Potential post-nation state approaches
This thread is about developing those potential solutions that transcend nation states. Here are some suggestions for plausible, or possible options:
- Networks of cities / metropolitan areas / city states
- A single global government with regions being administrated in a subsidiary fashion
- Continental governments?
- Large scale states united by certain ideologies?
- Corporations gaining formal political control over certain territories?
- Bottom-up delegation democracy?
- Virtual nations / Polystates?
- Fractal states? This is an idea of mine that I’m presenting in this thread for the first time.
What is a fractal state?
The purpose of a fractal state is to create regions of higher memetic coherence, so that it becomes easy for like-minded people to cluster on one single location. How would that work? By rearranging a part of the world (or the whole world) according to what I’d tentatively call themes. Themes can be anything that is shared by a set of people. It could be a common ideology, common personality traits, common cultural aspects, for example languages, lifestyles, or customs, common physical characteristics (this might become interesting once morphological freedom becomes mainstream), and so on.
A fractal state starts with a primary theme. There are no restrictions to what is allowed to be a primary theme, or a secondary theme, and so on, but I guess some themes make more sense as primary themes. Any fractal state can have substates that also have a theme. Such substates are fractal state in their own right, but their themes needs to be compatible to the superstates they are part of. An Islamic state (whether such a thing is actually desirable might be worth considering) cannot have an atheist substate, for example.
Do the substates of a fractal state need to be in the same “class of themes”? For example, when a substate is based on a certain economic system, do other substates of the same superstate have to use economic systems as themes, too? Not necessarily, although it might make a lot of sense to organise fractal states that way.
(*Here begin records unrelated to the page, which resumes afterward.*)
(** A segment is sent with its fields rewritten. *)
Lemma xmit_seg_segment m b b' :
  let t := tx (dev m) in
  (∀ i, in_w 32 (reg (dev m) i)) → length (tx_data t) = Z.to_nat 0x10000 →
  tx_win t b → Z.of_nat (length b) < 65536 →
  tx_tse t ≠ 0 → tx_cptse t ≠ 0 → tx_vlan_needed t = 0 → seg_fix t b = Some b' →
  wp xmit_seg (λ _ m', sent m' = sent m ++ [b'] ∧ mem m' = mem m ∧
    (∀ i, in_w 32 (reg (dev m') i)) ∧
    ∃ d, length d = Z.to_nat 0x10000 ∧
      tx (dev m') = t <| tx_data := d |> <| tx_tso_frames ::= λ n, u16 (n + 1) |>) m.
Proof.
  intros t Hregs Hl Hw Hlt Htse Hcp Hvl Hfix. pose proof (win_size _ _ Hw) as Hsb.
  unfold seg_fix in Hfix. apply bind_Some in Hfix as (b1&E1&Hfix).
  apply bind_Some in Hfix as (b2&E2&Hfix). apply bind_Some in Hfix as (b3&E3&Hfix).
  apply bind_Some in Hfix as (b4&E4&E5).
  unfold xmit_seg. apply wp_bind, wp_get_dev. cbn [id]. fold t.
  rewrite (proj2 (Z.eqb_neq _ _) Htse), (proj2 (Z.eqb_neq _ _) Hcp). cbn [negb andb].
  apply wp_bind. eapply wp_mono; [by eapply xmit_seg_tso_wp|]. cbn beta.
  intros _ ? (?&(d&->&Hdl&Hd&Hsz)&->). apply wp_bind. eapply wp_mono.
  { eapply xmit_seg_sums_wp; [split; cbn; eassumption|exact E4|exact E5]. }
  intros _ ? (d'&->&Hdl'&Hd'&Hsz'). cbn [with_data dev tx tx_data tx_size update] in *.
  apply wp_bind. unfold xmit_seg_send. apply wp_bind, wp_get_dev.
  cbn [id with_data dev tx tx_vlan_needed tx_size update]. fold t. rewrite Hvl. cbn [negb Z.eqb].
  apply wp_bind, wp_bind, wp_get_dev. cbn [with_data dev tx tx_data update].
  unfold t in *. rewrite load_in by lia. rewrite drop_0, Hsz', Nat2Z.id, Hd'.
  apply wp_ret, wp_modify.
  lazymatch goal with |- wp _ _ ?s => set (m1 := s) end.
  pose proof (xmit_seg_stats_wp m1 Hregs ltac:(cbn; lia)) as W1.
  pose proof (xmit_seg_stats_regs m1 Hregs) as W2.
  unfold wp in *. destruct (xmit_seg_stats m1) as [[] m'| |]; try done.
  destruct W1 as (->&->&Ht&_). split_and!; try done. exists d'. split; [congruence|done].
Qed.

End segment.

(** ** Cutting the packet

    [S]: the bytes the descriptors have delivered so far, [H] of header and
    then the payload, in segments of [M]. *)

Section cutting.
Context (H M : nat) (M_pos : (0 < M)%nat).
Implicit Types (S x : list Z).

(** The whole segments of [S], and segment [k] with its header. *)
Definition seg_count S : nat := (length S - H) / M.
Definition seg_bytes S (k : nat) : list Z := take H S ++ take M (drop (H + k * M) S).
(** The part of [S] that waits in the buffer. *)
Definition seg_pending S : list Z :=
  if decide (length S < H)%nat then S else take H S ++ drop (H + seg_count S * M) S.

Lemma seg_count_bounds S : (H ≤ length S)%nat →
  (H + seg_count S * M ≤ length S < H + seg_count S * M + M)%nat.
Proof.
  intros. unfold seg_count. pose proof (Nat.div_mod_eq (length S - H) M).
  pose proof (Nat.mod_upper_bound (length S - H) M). lia.
Qed.

Lemma seg_count_unique S n :
  (H + n * M ≤ length S < H + n * M + M)%nat → seg_count S = n.
Proof. intros Hn. unfold seg_count. symmetry. apply (Nat.div_unique _ _ _ (length S - H - n * M)); lia. Qed.

Lemma seg_count_short S : (length S < H + M)%nat → seg_count S = 0%nat.
Proof. intros. apply Nat.div_small. lia. Qed.

Lemma seg_pending_length S :
  length (seg_pending S) =
    (if decide (length S < H) then length S else length S - seg_count S * M)%nat.
Proof.
  unfold seg_pending. case_decide; [done|]. pose proof (seg_count_bounds S).
  rewrite length_app, length_take, length_drop. lia.
Qed.

Lemma seg_pending_lt S : (length (seg_pending S) < H + M)%nat.
Proof. rewrite seg_pending_length. pose proof (seg_count_bounds S). case_decide; lia. Qed.

Lemma seg_bytes_app S x k :
  (H + k * M + M ≤ length S)%nat → seg_bytes (S ++ x) k = seg_bytes S k.
Proof.
  intros. unfold seg_bytes. rewrite take_app_le by lia. f_equal.
  rewrite drop_app_le by lia. rewrite take_app_le; [done|]. rewrite length_drop. lia.
Qed.

(** Bytes that do not complete the segment only join it. *)
Lemma seg_gather S x :
  (length (seg_pending S) + length x < H + M)%nat →
  seg_pending (S ++ x) = seg_pending S ++ x ∧ seg_count (S ++ x) = seg_count S.
Proof.
  rewrite seg_pending_length. intros Hx. pose proof (seg_count_bounds S).
  assert (seg_count (S ++ x) = seg_count S) as Hc.
  { case_decide.
    - rewrite !seg_count_short; rewrite ?length_app; lia.
    - apply seg_count_unique. rewrite length_app. lia. }
  split; [|done]. unfold seg_pending. rewrite Hc, length_app. repeat case_decide; try lia; try done.
  - rewrite seg_count_short, Nat.mul_0_l, Nat.add_0_r by lia. by rewrite take_drop.
  - rewrite <- app_assoc. rewrite take_app_le by lia. by rewrite drop_app_le by lia.
Qed.

(** Bytes that complete the segment. *)
Lemma seg_complete S x :
  (length (seg_pending S) + length x = H + M)%nat →
  seg_pending S ++ x = seg_bytes (S ++ x) (seg_count S) ∧
  seg_pending (S ++ x) = take H (S ++ x) ∧ seg_count (S ++ x) = Datatypes.S (seg_count S) ∧
  (H ≤ length (S ++ x))%nat.
Proof.
  rewrite seg_pending_length. intros Hx. pose proof (seg_count_bounds S).
  assert (length (S ++ x) = H + Datatypes.S (seg_count S) * M)%nat as Hl.
  { rewrite length_app. case_decide; [rewrite (seg_count_short S) by lia|]; lia. }
  assert (seg_count (S ++ x) = Datatypes.S (seg_count S)) as Hc by (apply seg_count_unique; lia).
  split_and!; [..|done|lia].
  - unfold seg_pending, seg_bytes. case_decide.
    + rewrite (seg_count_short S), Nat.mul_0_l, Nat.add_0_r in * by lia.
      rewrite (take_ge (drop _ _)); [by rewrite take_drop|]. rewrite length_drop. lia.
    + rewrite take_app_le, drop_app_le by lia.
      rewrite (take_ge (drop _ S ++ x)); [by rewrite app_assoc|].
      rewrite length_app, length_drop in *. lia.
  - unfold seg_pending. rewrite decide_False by lia. rewrite Hc.
    rewrite (drop_ge (S ++ x)) by lia. apply app_nil_r.
Qed.
End cutting.

(** ** The segmentation loop *)

(** What the context descriptor has set up: everything but the buffers and the
    progress through the packet. *)
Definition tx_params (t : e1000_tx) : e1000_tx :=
  t <| tx_data := [] |> <| tx_header := [] |> <| tx_size := 0 |> <| tx_tso_frames := 0 |>.

Lemma seg_fix_params t t' b :
  tx_params t = tx_params t' → tx_tso_frames t = tx_tso_frames t' → seg_fix t b = seg_fix t' b.
Proof. destruct t, t'. cbn. intros [=] ?. by simplify_eq. Qed.

Lemma tx_params_begin u t : tx_cptse t = 1 → tx_params u = tx_params t →
  tx_params (u <| tx_sum_needed := tx_sum_needed t |> <| tx_cptse := 1 |>) = tx_params t.
Proof. destruct u, t. cbn. intros ? [=]. by simplify_eq. Qed.

(** Segmentation with a header that holds every field to be rewritten. *)
Record tso_params (t : e1000_tx) : Prop := {
  tp_ok : tx_ok t;
  tp_tse : tx_tse t ≠ 0;
  tp_cptse : tx_cptse t ≠ 0;
  tp_vlan : tx_vlan_needed t = 0;
  tp_mss : 0 < tx_mss t;
  tp_msh : tx_hdr_len t + tx_mss t < 65536;
  tp_fits : Forall (λ o, o ≤ tx_hdr_len t)
    [tx_ipcss t + 6; tx_tucss t + 14; tx_ipcso t + 2; tx_tucso t + 2];
}.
How does governance work in a fractal state? Well, that depends on the governance themes that are used. What unites fractal states is that they are clearly based on themes. Inhabitants who do not agree with the themes of the state they live in, should relocate to a fractal state that they agree with more, at least in the long run.
But why?
There are a number of reasons why fractal states would make sense:
- They enable effective testing of new ideas and systems
- They reduce the necessity for making suboptimal political compromises, fractal states implement one idea with full dedication
- They reduce internal political conflicts by arranging people in a more natural way, so that there are clusters of large memetic coherence
- They make it easier for people to come together with people that have a lot of common interests and features
- They allow “network tribes” to get their own territory
- They avoid the potential chaos that is expected to be present in polystates by having a single coherent set of laws enforced on a clearly defined territory
Of course there are lots of problems that have to be solved before we can have a well functioning fractal state, but the idea in itself is quite interesting.
What do you think?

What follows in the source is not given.